▶ [Required work]:
Only one span of the listing below is wanted: the lines from the one with "I_ConnectFailed (gen : Z)" through the one with "(e : SessionError)", reproduced exactly, both ends kept.

▶ [Exercise data]:
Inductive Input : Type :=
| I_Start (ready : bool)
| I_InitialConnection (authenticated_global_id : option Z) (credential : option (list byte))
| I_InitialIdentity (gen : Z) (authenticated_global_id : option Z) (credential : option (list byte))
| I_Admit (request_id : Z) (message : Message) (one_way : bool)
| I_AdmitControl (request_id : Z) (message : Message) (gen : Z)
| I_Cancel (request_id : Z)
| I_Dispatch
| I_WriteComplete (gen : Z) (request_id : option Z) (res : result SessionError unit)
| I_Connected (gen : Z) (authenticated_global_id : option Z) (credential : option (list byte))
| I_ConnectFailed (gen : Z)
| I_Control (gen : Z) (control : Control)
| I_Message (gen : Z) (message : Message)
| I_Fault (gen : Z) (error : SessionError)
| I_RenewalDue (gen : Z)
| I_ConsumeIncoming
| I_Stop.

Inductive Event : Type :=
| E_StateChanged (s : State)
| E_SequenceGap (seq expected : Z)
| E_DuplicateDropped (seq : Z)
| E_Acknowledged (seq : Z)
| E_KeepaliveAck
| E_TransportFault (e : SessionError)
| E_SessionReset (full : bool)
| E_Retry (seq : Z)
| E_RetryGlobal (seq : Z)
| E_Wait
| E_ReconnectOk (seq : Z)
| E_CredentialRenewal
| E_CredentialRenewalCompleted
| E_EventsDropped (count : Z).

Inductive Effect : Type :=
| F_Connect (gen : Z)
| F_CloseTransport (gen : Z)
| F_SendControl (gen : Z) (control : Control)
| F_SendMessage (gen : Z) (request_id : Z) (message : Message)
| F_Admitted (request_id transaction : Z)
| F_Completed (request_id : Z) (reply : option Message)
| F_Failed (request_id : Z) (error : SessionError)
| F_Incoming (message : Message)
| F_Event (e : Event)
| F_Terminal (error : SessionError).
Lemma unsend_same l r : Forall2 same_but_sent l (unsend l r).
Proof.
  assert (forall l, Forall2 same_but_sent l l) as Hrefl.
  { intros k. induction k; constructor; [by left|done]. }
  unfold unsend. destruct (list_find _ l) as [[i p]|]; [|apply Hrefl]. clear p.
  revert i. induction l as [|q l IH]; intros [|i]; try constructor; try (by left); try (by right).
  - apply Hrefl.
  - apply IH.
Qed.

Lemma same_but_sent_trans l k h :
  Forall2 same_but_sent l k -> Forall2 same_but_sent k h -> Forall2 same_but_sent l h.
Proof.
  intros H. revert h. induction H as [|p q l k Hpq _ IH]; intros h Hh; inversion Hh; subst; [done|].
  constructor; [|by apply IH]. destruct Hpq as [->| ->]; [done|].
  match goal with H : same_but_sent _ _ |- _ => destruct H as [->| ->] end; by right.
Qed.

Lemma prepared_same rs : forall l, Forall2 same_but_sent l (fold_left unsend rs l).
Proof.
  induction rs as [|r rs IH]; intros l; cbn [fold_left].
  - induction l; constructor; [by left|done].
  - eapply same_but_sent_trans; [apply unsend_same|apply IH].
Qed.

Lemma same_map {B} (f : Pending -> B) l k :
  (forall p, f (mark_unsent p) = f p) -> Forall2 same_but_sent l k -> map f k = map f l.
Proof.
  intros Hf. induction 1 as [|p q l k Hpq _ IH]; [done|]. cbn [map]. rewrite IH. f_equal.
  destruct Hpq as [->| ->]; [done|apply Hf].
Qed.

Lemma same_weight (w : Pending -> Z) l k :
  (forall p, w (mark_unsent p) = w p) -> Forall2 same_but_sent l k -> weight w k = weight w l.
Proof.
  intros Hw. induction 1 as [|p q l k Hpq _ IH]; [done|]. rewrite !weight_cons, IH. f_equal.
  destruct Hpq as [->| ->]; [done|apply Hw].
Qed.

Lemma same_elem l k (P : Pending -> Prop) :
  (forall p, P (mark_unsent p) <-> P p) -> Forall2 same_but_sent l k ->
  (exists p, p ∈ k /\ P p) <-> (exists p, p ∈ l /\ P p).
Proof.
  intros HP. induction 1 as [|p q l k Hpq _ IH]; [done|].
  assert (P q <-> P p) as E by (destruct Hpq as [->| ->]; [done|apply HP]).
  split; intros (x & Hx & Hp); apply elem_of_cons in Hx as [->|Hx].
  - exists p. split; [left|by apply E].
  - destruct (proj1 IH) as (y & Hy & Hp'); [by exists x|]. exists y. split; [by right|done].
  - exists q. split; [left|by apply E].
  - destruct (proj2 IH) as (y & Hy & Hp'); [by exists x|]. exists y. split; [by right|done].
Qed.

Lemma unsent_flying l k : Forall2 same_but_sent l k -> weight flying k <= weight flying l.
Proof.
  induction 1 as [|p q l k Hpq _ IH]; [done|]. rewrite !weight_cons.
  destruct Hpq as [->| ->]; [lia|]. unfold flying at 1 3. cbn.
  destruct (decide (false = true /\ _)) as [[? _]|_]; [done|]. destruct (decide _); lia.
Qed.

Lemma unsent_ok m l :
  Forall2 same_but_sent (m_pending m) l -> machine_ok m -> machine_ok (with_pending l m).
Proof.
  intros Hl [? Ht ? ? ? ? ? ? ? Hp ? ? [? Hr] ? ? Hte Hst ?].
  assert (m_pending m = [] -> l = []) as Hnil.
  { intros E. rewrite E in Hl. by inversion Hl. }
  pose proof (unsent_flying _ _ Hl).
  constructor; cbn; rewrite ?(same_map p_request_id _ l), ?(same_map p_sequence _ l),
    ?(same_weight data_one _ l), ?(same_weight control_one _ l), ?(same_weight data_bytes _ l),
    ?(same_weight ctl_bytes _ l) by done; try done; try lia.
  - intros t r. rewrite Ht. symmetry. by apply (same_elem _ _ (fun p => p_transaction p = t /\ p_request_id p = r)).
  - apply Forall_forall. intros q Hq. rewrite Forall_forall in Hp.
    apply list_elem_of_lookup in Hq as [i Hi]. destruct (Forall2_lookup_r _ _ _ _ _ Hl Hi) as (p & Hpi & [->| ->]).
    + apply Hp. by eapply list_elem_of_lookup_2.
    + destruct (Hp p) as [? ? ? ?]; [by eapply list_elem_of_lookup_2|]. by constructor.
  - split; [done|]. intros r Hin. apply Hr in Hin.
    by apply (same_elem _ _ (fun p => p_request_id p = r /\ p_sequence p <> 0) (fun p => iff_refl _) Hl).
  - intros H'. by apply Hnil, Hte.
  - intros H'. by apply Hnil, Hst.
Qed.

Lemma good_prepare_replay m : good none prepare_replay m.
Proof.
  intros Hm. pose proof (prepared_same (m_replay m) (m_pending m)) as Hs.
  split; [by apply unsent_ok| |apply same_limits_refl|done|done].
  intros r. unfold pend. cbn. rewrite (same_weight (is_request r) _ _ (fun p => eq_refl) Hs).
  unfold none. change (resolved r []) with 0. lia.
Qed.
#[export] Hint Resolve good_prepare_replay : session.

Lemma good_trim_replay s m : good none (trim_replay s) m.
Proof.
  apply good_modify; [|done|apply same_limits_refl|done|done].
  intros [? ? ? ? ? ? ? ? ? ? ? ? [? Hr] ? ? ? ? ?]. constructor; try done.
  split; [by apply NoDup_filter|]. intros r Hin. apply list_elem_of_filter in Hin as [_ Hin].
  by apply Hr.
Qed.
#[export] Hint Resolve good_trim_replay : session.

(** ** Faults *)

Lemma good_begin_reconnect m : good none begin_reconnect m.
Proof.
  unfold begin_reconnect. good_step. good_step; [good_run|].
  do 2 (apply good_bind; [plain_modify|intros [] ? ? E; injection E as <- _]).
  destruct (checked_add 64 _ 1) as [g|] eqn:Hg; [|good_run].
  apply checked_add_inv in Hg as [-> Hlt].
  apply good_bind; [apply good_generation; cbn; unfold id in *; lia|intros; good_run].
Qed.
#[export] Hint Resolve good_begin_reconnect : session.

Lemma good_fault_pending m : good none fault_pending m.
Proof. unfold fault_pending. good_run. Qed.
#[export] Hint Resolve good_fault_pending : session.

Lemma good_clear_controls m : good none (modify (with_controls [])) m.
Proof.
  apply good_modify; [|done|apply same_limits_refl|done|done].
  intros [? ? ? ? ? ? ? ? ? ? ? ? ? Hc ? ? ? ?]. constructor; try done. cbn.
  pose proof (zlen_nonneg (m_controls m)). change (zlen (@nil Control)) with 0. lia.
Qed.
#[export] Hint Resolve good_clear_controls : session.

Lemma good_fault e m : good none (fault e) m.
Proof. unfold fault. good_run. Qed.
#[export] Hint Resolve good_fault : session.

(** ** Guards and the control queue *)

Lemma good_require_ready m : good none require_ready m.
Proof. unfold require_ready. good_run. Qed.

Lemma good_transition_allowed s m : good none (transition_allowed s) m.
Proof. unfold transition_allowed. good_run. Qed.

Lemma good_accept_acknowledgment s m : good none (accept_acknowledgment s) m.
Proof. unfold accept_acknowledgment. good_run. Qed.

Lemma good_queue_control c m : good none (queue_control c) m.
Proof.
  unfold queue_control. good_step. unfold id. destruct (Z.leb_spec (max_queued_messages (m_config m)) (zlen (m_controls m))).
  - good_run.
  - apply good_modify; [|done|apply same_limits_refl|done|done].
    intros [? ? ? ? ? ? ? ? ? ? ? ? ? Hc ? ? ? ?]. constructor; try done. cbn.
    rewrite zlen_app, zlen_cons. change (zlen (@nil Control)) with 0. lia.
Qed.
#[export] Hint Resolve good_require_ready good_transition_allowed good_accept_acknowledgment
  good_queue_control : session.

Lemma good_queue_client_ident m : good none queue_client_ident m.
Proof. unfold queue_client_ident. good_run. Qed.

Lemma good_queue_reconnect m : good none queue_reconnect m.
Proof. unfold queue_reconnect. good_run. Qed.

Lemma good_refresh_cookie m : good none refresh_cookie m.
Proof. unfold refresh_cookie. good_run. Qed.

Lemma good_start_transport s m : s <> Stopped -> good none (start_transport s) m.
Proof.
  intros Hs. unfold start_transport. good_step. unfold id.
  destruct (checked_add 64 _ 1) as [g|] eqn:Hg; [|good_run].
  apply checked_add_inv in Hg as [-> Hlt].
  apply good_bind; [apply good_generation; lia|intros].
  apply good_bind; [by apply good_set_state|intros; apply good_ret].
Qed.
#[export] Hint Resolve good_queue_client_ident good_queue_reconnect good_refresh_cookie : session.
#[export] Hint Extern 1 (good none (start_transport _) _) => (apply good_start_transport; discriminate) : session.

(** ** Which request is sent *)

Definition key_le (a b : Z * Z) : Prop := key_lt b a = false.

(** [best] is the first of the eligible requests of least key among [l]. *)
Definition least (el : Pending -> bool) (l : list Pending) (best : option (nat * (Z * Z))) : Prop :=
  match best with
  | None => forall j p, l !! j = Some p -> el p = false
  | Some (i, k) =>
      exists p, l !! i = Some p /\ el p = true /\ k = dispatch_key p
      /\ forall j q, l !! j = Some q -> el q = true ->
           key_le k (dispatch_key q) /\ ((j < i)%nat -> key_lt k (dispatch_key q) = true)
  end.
...
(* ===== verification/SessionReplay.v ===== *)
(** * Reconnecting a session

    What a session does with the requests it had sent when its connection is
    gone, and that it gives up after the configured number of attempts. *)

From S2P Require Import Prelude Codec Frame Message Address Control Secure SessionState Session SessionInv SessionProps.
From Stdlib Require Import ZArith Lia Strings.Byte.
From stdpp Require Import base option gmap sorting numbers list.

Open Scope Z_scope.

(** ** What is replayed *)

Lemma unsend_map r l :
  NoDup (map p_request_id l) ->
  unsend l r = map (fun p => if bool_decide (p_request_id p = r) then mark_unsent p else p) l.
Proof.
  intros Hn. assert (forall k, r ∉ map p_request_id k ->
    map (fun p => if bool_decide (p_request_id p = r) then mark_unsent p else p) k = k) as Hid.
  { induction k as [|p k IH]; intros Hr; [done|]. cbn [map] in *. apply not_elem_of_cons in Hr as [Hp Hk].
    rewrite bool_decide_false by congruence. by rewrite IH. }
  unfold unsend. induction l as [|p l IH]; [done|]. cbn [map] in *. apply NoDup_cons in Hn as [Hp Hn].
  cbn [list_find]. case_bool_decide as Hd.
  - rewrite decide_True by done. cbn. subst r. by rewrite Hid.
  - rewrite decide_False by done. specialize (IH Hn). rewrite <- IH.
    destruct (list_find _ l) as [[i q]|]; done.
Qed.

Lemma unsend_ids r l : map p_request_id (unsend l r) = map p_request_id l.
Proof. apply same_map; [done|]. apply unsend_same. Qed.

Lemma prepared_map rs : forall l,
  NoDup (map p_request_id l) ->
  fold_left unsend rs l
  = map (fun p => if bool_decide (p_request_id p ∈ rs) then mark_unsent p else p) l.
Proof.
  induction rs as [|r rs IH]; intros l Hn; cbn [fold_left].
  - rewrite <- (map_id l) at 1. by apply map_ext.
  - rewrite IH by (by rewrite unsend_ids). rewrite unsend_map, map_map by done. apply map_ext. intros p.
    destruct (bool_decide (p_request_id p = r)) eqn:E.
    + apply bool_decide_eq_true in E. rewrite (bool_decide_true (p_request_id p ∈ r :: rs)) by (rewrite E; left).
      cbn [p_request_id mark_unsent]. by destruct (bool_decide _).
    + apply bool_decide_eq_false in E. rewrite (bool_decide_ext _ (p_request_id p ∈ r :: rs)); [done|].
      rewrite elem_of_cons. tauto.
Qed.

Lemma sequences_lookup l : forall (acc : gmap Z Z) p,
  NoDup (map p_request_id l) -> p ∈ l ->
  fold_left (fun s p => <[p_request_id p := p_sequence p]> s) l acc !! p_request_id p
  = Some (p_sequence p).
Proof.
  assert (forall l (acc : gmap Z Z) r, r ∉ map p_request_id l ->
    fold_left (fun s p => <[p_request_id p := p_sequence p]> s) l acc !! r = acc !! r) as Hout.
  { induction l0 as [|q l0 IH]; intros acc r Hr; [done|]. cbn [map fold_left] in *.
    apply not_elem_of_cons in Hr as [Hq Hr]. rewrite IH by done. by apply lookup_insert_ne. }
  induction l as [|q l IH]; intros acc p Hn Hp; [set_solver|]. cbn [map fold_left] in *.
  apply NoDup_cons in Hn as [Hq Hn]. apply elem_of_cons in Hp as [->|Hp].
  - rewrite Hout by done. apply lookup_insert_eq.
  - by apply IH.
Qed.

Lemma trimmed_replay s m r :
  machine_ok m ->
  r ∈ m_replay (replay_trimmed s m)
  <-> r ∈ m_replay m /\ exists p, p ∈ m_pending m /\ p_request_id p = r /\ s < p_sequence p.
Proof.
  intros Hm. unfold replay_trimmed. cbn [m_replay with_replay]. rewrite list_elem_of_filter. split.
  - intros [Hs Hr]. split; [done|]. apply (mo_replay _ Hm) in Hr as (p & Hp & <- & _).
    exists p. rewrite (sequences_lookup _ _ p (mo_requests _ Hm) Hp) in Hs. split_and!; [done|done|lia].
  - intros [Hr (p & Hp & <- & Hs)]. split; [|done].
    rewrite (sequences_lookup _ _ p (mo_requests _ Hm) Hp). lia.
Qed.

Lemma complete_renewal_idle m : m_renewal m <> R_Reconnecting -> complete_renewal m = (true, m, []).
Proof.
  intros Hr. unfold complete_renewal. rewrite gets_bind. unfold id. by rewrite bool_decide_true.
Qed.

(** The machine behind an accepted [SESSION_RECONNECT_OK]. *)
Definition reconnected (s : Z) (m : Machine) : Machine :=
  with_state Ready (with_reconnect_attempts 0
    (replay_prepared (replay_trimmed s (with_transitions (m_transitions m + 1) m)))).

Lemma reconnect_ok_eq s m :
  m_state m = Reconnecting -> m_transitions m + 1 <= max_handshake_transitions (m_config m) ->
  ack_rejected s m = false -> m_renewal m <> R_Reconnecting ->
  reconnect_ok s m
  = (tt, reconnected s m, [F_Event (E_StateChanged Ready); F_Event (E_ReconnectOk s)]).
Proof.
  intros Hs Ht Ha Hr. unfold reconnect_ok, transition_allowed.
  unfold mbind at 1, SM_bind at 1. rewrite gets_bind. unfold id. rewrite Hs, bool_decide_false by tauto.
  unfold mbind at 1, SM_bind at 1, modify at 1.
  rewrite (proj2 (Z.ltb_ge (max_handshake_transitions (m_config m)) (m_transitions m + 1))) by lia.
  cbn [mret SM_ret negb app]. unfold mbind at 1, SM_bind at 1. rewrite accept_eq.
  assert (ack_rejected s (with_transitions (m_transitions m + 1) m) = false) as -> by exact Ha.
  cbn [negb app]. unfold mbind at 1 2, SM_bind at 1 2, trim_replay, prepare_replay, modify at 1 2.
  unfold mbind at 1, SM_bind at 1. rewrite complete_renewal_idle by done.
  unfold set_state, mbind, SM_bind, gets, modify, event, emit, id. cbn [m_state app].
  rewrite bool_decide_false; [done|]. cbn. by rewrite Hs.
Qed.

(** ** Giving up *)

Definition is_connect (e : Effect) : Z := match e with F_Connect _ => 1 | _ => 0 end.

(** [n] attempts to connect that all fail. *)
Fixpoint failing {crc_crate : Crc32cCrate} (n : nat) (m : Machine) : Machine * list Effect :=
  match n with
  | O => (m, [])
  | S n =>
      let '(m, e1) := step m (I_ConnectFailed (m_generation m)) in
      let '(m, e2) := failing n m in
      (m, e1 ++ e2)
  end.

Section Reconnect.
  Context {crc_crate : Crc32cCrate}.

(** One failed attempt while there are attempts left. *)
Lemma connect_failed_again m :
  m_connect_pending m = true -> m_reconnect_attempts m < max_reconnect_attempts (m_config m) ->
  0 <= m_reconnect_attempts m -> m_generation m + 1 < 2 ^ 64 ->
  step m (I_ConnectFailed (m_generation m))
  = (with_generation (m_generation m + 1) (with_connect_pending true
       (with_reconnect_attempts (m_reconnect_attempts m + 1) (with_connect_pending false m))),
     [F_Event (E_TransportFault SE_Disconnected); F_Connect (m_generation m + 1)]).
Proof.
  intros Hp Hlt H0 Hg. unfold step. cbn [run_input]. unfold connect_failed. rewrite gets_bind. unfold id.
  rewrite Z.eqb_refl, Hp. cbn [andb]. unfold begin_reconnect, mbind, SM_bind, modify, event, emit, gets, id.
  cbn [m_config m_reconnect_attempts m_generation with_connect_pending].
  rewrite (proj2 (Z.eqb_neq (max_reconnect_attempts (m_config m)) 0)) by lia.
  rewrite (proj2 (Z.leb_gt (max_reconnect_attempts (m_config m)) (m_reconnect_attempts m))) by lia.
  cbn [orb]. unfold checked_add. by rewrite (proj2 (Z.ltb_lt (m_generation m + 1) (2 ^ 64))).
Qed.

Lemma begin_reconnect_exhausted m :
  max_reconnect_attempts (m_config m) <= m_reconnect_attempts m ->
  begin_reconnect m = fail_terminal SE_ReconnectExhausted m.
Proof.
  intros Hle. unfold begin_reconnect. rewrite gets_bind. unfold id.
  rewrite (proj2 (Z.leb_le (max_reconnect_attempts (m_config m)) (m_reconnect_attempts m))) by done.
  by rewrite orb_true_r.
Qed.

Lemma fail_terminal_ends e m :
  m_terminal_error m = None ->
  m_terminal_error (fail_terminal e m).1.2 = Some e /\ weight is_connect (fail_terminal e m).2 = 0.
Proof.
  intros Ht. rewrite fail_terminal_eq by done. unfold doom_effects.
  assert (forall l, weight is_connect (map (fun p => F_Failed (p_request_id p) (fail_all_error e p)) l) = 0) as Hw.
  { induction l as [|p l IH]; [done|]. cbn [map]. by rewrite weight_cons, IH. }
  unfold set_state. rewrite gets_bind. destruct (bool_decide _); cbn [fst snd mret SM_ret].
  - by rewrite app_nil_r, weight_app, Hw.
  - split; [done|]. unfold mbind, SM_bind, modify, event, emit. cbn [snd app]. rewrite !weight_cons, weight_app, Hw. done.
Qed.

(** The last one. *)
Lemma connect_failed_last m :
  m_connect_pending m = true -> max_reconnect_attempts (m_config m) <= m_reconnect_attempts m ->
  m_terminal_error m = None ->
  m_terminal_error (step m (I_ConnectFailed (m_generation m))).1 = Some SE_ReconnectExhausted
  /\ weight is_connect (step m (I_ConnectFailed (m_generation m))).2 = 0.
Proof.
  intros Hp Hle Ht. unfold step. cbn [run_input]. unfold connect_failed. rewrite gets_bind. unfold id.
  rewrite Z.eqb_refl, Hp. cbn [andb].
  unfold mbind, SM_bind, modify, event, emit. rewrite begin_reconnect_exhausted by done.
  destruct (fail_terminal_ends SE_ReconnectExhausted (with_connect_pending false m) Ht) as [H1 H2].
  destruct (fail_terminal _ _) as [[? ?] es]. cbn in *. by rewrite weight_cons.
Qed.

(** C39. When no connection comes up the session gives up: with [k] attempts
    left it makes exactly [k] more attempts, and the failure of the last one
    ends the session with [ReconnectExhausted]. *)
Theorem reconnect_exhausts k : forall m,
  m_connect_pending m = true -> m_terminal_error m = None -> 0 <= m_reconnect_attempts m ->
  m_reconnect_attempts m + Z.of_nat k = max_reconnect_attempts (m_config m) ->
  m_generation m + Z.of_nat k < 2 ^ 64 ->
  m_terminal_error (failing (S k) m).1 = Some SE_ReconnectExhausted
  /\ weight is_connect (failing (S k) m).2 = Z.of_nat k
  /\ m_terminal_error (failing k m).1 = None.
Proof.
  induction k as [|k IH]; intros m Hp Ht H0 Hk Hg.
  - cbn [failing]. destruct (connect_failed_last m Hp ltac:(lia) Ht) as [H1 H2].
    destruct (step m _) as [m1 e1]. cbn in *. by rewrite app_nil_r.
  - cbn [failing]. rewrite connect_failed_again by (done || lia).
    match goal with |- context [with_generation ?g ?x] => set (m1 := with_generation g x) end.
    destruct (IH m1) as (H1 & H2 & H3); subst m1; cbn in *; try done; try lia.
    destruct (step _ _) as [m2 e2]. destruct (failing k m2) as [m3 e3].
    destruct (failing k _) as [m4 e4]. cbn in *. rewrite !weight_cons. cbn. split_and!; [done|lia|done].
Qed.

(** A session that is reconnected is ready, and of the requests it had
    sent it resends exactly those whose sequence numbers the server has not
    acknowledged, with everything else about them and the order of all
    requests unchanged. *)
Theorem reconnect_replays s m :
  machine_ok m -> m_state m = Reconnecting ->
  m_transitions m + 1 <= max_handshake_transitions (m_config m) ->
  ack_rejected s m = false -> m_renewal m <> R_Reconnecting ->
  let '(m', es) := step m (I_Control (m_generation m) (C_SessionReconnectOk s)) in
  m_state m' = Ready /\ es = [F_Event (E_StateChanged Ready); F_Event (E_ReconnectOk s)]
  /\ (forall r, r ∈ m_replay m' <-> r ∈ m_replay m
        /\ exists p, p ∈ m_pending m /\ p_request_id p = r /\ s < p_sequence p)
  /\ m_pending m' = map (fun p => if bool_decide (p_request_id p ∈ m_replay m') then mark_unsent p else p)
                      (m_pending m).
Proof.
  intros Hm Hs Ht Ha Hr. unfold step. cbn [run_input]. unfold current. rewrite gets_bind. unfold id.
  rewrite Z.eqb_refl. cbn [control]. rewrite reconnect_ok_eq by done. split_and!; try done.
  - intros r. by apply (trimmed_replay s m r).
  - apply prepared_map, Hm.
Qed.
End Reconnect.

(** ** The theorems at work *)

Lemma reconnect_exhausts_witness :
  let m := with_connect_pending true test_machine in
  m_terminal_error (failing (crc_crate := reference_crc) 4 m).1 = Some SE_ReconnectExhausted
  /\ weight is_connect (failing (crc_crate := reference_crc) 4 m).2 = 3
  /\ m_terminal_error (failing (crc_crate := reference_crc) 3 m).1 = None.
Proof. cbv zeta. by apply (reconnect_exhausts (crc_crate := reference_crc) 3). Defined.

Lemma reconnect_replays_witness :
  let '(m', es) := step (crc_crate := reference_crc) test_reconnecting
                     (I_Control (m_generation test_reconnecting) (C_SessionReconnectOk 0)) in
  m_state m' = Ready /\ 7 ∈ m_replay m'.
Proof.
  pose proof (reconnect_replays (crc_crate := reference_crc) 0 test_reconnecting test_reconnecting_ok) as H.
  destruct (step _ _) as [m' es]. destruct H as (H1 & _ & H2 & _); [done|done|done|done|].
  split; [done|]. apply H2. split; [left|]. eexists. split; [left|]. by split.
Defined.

▶ [Result]:
| I_ConnectFailed (gen : Z)
| I_Control (gen : Z) (control : Control)
| I_Message (gen : Z) (message : Message)
| I_Fault (gen : Z) (error : SessionError)
| I_RenewalDue (gen : Z)
| I_ConsumeIncoming
| I_Stop.

Inductive Event : Type :=
| E_StateChanged (s : State)
| E_SequenceGap (seq expected : Z)
| E_DuplicateDropped (seq : Z)
| E_Acknowledged (seq : Z)
| E_KeepaliveAck
| E_TransportFault (e : SessionError)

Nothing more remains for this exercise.